Extracted records
(** One millisecond keeps both invariants. *)
Lemma tick_keeps_invariants st :
  sounds st -> scheduled st ->
  sounds (tick Math_sin Math_random st)
  /\ scheduled (tick Math_sin Math_random st).
Proof.
  intros Hs [[Hm Ht] | (id & d & Hm & Ht & Hlt & Hle)].
  - unfold tick. simpl. rewrite Ht. simpl. split.
    + eapply sounds_same; [exact Hs | reflexivity ..| reflexivity].
    + left. split; assumption.
  - destruct (Nat.eq_dec (S (clock st)) d) as [Hd | Hd].
    + subst d. unfold tick. simpl. rewrite Ht. simpl.
      rewrite Nat.eqb_refl. simpl.
      unfold fire. simpl. rewrite Ht. simpl. rewrite Nat.eqb_refl. simpl.
      unfold run_task.
      match goal with
      | |- context [mutateBuffer _ _ ?X] =>
          destruct (mutateBuffer_keeps_sound X) as [Hs' Hp'];
            [eapply sounds_same; [exact Hs | reflexivity ..| reflexivity] |]
      end.
      split; [exact Hs' |].
      destruct Hp' as (_ & _ & _ & Hm' & Ht' & _ & Hc').
      right. exists id, (S (clock st) + 200)%nat.
      rewrite Hm', Ht', Hc'. simpl.
      split; [exact Hm |]. split; [reflexivity |]. lia.
    + rewrite (tick_quiet Math_sin Math_random st (S id) d Ht Hd). split.
      * eapply sounds_same; [exact Hs | reflexivity ..| reflexivity].
      * right. exists id, d. simpl. repeat split; trivial; lia.
Qed.

Lemma elapse_keeps_invariants ms : forall st,
  sounds st -> scheduled st ->
  sounds (elapse Math_sin Math_random ms st)
  /\ scheduled (elapse Math_sin Math_random ms st).
Proof.
  induction ms as [|ms IH]; intros st Hs Hc; [split; assumption |].
  cbn [elapse]. destruct (tick_keeps_invariants st Hs Hc). now apply IH.
Qed.

Lemma click_keeps_invariants st :
  sounds st -> scheduled st ->
  sounds (click_mutate Math_sin Math_random st)
  /\ scheduled (click_mutate Math_sin Math_random st).
Proof.
  intros Hs [[Hm Ht] | (id & d & Hm & Ht & Hlt & Hle)].
  - destruct (mutateBuffer_keeps_sound st Hs) as [Hs' Hp'].
    unfold click_mutate, run_task, mutate_click, setInterval. run.
    rewrite Hm. simpl.
    destruct (mutateBuffer Math_sin Math_random st) as [[] st1 | e st1];
      simpl in *.
    + destruct Hp' as (_ & _ & _ & Hm' & Ht' & Htc' & Hc').
      split.
      * eapply sounds_same; [exact Hs' | reflexivity ..|].
        intros. simpl. now rewrite sounding_app.
      * right. exists (timer_count st1), (clock st1 + 200)%nat.
        rewrite Ht', Ht. simpl. repeat split; lia.
    + destruct Hp' as (_ & _ & _ & Hm' & Ht' & _).
      split; [exact Hs' |]. left. split; congruence.
  - unfold click_mutate, run_task, mutate_click, clearInterval. run.
    rewrite Hm. simpl. rewrite Ht. split.
    + eapply sounds_same; [exact Hs | reflexivity ..|].
      intros. simpl. now rewrite sounding_app.
    + left. split; [reflexivity |].
      rewrite filter_cons_False; [reflexivity |]. simpl. intros H. now apply H.
Qed.

Lemma scheduled_same st st' :
  scheduled st -> same_page st st' -> scheduled st'.
Proof.
  intros Hc (_ & _ & _ & Hm & Ht & _ & Hcl).
  unfold scheduled. now rewrite Hm, Ht, Hcl.
Qed.

Lemma handle_keeps_invariants e st :
  sounds st -> scheduled st ->
  sounds (handle Math_sin Math_random Math_div e st)
  /\ scheduled (handle Math_sin Math_random Math_div e st).
Proof.
  intros Hs Hc. destruct e as [| ms | f type | name slider]; simpl.
  - now apply click_keeps_invariants.
  - now apply elapse_keeps_invariants.
  - match goal with
    | |- context [run_task _ ?X] =>
        destruct (updateBuffer_keeps_sound X) as [Hs' Hp'];
          [eapply sounds_same; [exact Hs | reflexivity ..| reflexivity] |]
    end.
    split; [exact Hs' |].
    eapply scheduled_same; [| exact Hp']. exact Hc.
  - split.
    + eapply sounds_same; [exact Hs | reflexivity ..| reflexivity].
    + exact Hc.
Qed.

Lemma session_keeps_invariants events : forall st,
  sounds st -> scheduled st ->
  sounds (run_events Math_sin Math_random Math_div events st)
  /\ scheduled (run_events Math_sin Math_random Math_div events st).
Proof.
  induction events as [|e events IH]; intros st Hs Hc; [split; assumption |].
  simpl. destruct (handle_keeps_invariants e st Hs Hc). now apply IH.
Qed.

(** X16.  Whatever the user does on a page that sounds -- clicks on
    [#mutate], waits, new frequencies or wave types (valid or not), new
    mutation names (known or not) and amounts -- exactly one playback
    handle sounds afterwards, and it is [audio]. *)
Theorem session_has_one_voice events st :
  sounds st -> scheduled st ->
  exists h,
    audio (run_events Math_sin Math_random Math_div events st) = Some h
    /\ sounding (log (run_events Math_sin Math_random Math_div events st)) [] = [h].
Proof.
  intros Hs Hc.
  destruct (session_keeps_invariants events st Hs Hc)
    as [(rate & h & n & r & b & _ & Ha & _ & _ & _ & _ & _ & _ & _ & Hso) _].
  exists h. split; assumption.
Qed.

(** X17.  After any such session the buffer that plays is in the store,
    is not empty and has every sample in [-1, 1]. *)
Theorem session_plays_valid_buffer events st :
  sounds st -> scheduled st ->
  exists r b,
    audio_buffer (run_events Math_sin Math_random Math_div events st)
      = Ok r (run_events Math_sin Math_random Math_div events st)
    /\ heap (run_events Math_sin Math_random Math_div events st) !! r = Some b
    /\ channel b <> [] /\ Forall in_range (channel b).
Proof.
  intros Hs Hc.
  destruct (session_keeps_invariants events st Hs Hc)
    as [(rate & h & n & r & b & _ & Ha & Hn & Hb & Hh & Hne & _ & Hr & _) _].
  exists r, b. split; [| auto].
  unfold audio_buffer. run. rewrite Ha. simpl. rewrite Hn. simpl.
  rewrite Hb. reflexivity.
Qed.

(** X18.  After any such session at most one timer is armed: the page
    is idle with no timer, or [mutating] holds the identifier, not 0, of the
    only timer, which is the mutation timer and is due within 200 ms. *)
Theorem session_arms_one_timer events st :
  sounds st -> scheduled st ->
  (mutating (run_events Math_sin Math_random Math_div events st) = None
   /\ timers (run_events Math_sin Math_random Math_div events st) = [])
  \/ exists id d,
       mutating (run_events Math_sin Math_random Math_div events st) = Some (S id)
       /\ timers (run_events Math_sin Math_random Math_div events st)
          = [mutation_timer (S id) d]
       /\ (clock (run_events Math_sin Math_random Math_div events st) < d)%nat
       /\ (d <= clock (run_events Math_sin Math_random Math_div events st) + 200)%nat.
Proof.
  intros Hs Hc. exact (proj2 (session_keeps_invariants events st Hs Hc)).
Qed.
(** What the cleaning leaves of a fenced JSON text, and of the text
    alone, is the text trimmed. *)
Lemma cleanText_fenced (t : jsstring) (v : JSValue)
      (tagged : bool) (ws0 ws1 ws2 ws3 : jsstring) :
  Json.parse t = Some v ->
  spaces ws0 -> spaces ws1 -> spaces ws2 -> spaces ws3 ->
  cleanText (wrap tagged ws0 ws1 ws2 ws3 t) = trim t
  /\ cleanText t = trim t
  /\ Json.parse (trim t) = Some v.
Proof.
  intros P S0 S1 S2 S3.
  destruct (parse_anatomy t v P)
    as (l & c & k & p & d & r & Et & Sl & Sr & Ek & Ep & C & C96 & C106 & D & D96 & Pc).
  split; [ | split; [ | exact Pc]].
  - unfold cleanText, wrap.
    replace (ws0 ++ fence ++ (if tagged then js "json" else []) ++ ws1 ++ t
                 ++ ws2 ++ fence ++ ws3)
      with (ws0 ++ fence ++ ((if tagged then js "json" else []) ++ ws1 ++ t ++ ws2)
                ++ fence ++ ws3)
      by (rewrite <- !app_assoc; reflexivity).
    rewrite (trim_fenced ws0 ws3 _ S0 S3).
    rewrite Et at 1. rewrite Ek at 1.
    assert (Ssp : spaces (ws1 ++ l)) by (apply spaces_app; assumption).
    assert (Sr2 : spaces (r ++ ws2)) by (apply spaces_app; assumption).
    assert (E : forall tag,
               fence ++ (tag ++ ws1 ++ (l ++ (c :: k) ++ r) ++ ws2) ++ fence
               = fence ++ tag ++ (ws1 ++ l) ++ c :: (k ++ (r ++ ws2) ++ fence)).
    { intros tag. repeat (progress (simpl; rewrite <- ?app_assoc)). reflexivity. }
    rewrite E. 
    assert (O : Regex.replace_empty true re_open
                  (Regex.replace_empty true re_open_json
                     (fence ++ (if tagged then js "json" else []) ++ (ws1 ++ l)
                            ++ c :: k ++ (r ++ ws2) ++ fence))
                = c :: k ++ (r ++ ws2) ++ fence).
    { destruct tagged.
      - rewrite (open_json_strips _ _ c Ssp C). apply open_unchanged. exact C96.
      - simpl app at 2.
        rewrite (open_json_skips_untagged _ _ c Ssp C106).
        apply (open_strips _ _ c Ssp C). }
    rewrite O.
    change (c :: k ++ (r ++ ws2) ++ fence) with ((c :: k) ++ (r ++ ws2) ++ fence).
    rewrite <- Ek, Ep. rewrite (replace_close_strips p (r ++ ws2) d D Sr2).
    reflexivity.
  - unfold cleanText. rewrite Ek.
    rewrite (open_json_unchanged c k C96), (open_unchanged c k C96).
    rewrite <- Ek. apply replace_close_unchanged.
    intros q E. rewrite Ep in E. apply app_inj_tail in E. destruct E as (_ & ->).
    discriminate D96.
Qed.

End Fences.

(** C5. Let [t] be a text that [JSON.parse] accepts, with value [v]. When
    the response is [t] wrapped in code-fence markers (the opening marker
    with or without the [json] tag, any white space around the markers and
    around [t]), the cleaned text is the one the unwrapped [t] is cleaned
    to, it parses to [v], and [analyzeFinancialData] returns [v], as it does
    for the unwrapped response. *)
Theorem C5_fenced_response_parses_as_unwrapped :
  forall (t : jsstring) (v : JSValue) (tagged : bool) (ws0 ws1 ws2 ws3 : jsstring)
         (env env' : Env) (file : FileData),
    Json.parse t = Some v ->
    spaces ws0 -> spaces ws1 -> spaces ws2 -> spaces ws3 ->
    apiKey env <> [] -> apiKey env' <> [] ->
    generateContent env (request_for file)
    = Resolved (Some (wrap tagged ws0 ws1 ws2 ws3 t)) ->
    generateContent env' (request_for file) = Resolved (Some t) ->
    cleanText (wrap tagged ws0 ws1 ws2 ws3 t) = cleanText t
    /\ Json.parse (cleanText (wrap tagged ws0 ws1 ws2 ws3 t)) = Some v
    /\ fst (analyzeFinancialData env file) = Returned v
    /\ fst (analyzeFinancialData env' file) = Returned v.
Proof.
  intros t v tagged ws0 ws1 ws2 ws3 env env' file P S0 S1 S2 S3 K K' G G'.
  destruct (cleanText_fenced t v tagged ws0 ws1 ws2 ws3 P S0 S1 S2 S3) as (W & U & Pc).
  split; [congruence | ]. split; [rewrite W; exact Pc | ].
  split.
  - destruct (wrap tagged ws0 ws1 ws2 ws3 t) as [ | x w] eqn:E.
    + exfalso. unfold wrap in E. rewrite fence_units in E.
      apply app_eq_nil in E. destruct E as (_ & E). discriminate E.
    + rewrite (analyze_text env file x w K G), W, Pc. reflexivity.
  - destruct t as [ | x w].
    + vm_compute in P. discriminate P.
    + rewrite (analyze_text env' file x w K' G'), U, Pc. reflexivity.
Qed.

Lemma C5_witness :
  let t := jsq "{'ratios': []}" in
  let fenced := wrap true [] [10] [10] [10] t in
  fst (analyzeFinancialData (Fixture.answering (Some (js "k")) (Some fenced)) Fixture.file)
  = Returned (JObject [(js "ratios", JArray [])]).
Proof.
  intros t fenced.
  refine (proj1 (proj2 (proj2
            (C5_fenced_response_parses_as_unwrapped
               t (JObject [(js "ratios", JArray [])]) true [] [10] [10] [10]
               (Fixture.answering (Some (js "k")) (Some fenced))
               (Fixture.answering (Some (js "k")) (Some t))
               Fixture.file _ _ _ _ _ _ _ _ _)))).
  - vm_compute. reflexivity.
  - constructor.
  - repeat constructor.
  - repeat constructor.
  - repeat constructor.
  - vm_compute. discriminate.
  - vm_compute. discriminate.
  - reflexivity.
  - reflexivity.
Defined.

» Task description: Copy out the range of lines above starting at the line with "sounds (click_mutate Math_sin" and ending at the line with "simpl in *.", exactly and including both.

» Output below:
  sounds (click_mutate Math_sin Math_random st)
  /\ scheduled (click_mutate Math_sin Math_random st).
Proof.
  intros Hs [[Hm Ht] | (id & d & Hm & Ht & Hlt & Hle)].
  - destruct (mutateBuffer_keeps_sound st Hs) as [Hs' Hp'].
    unfold click_mutate, run_task, mutate_click, setInterval. run.
    rewrite Hm. simpl.
    destruct (mutateBuffer Math_sin Math_random st) as [[] st1 | e st1];
      simpl in *.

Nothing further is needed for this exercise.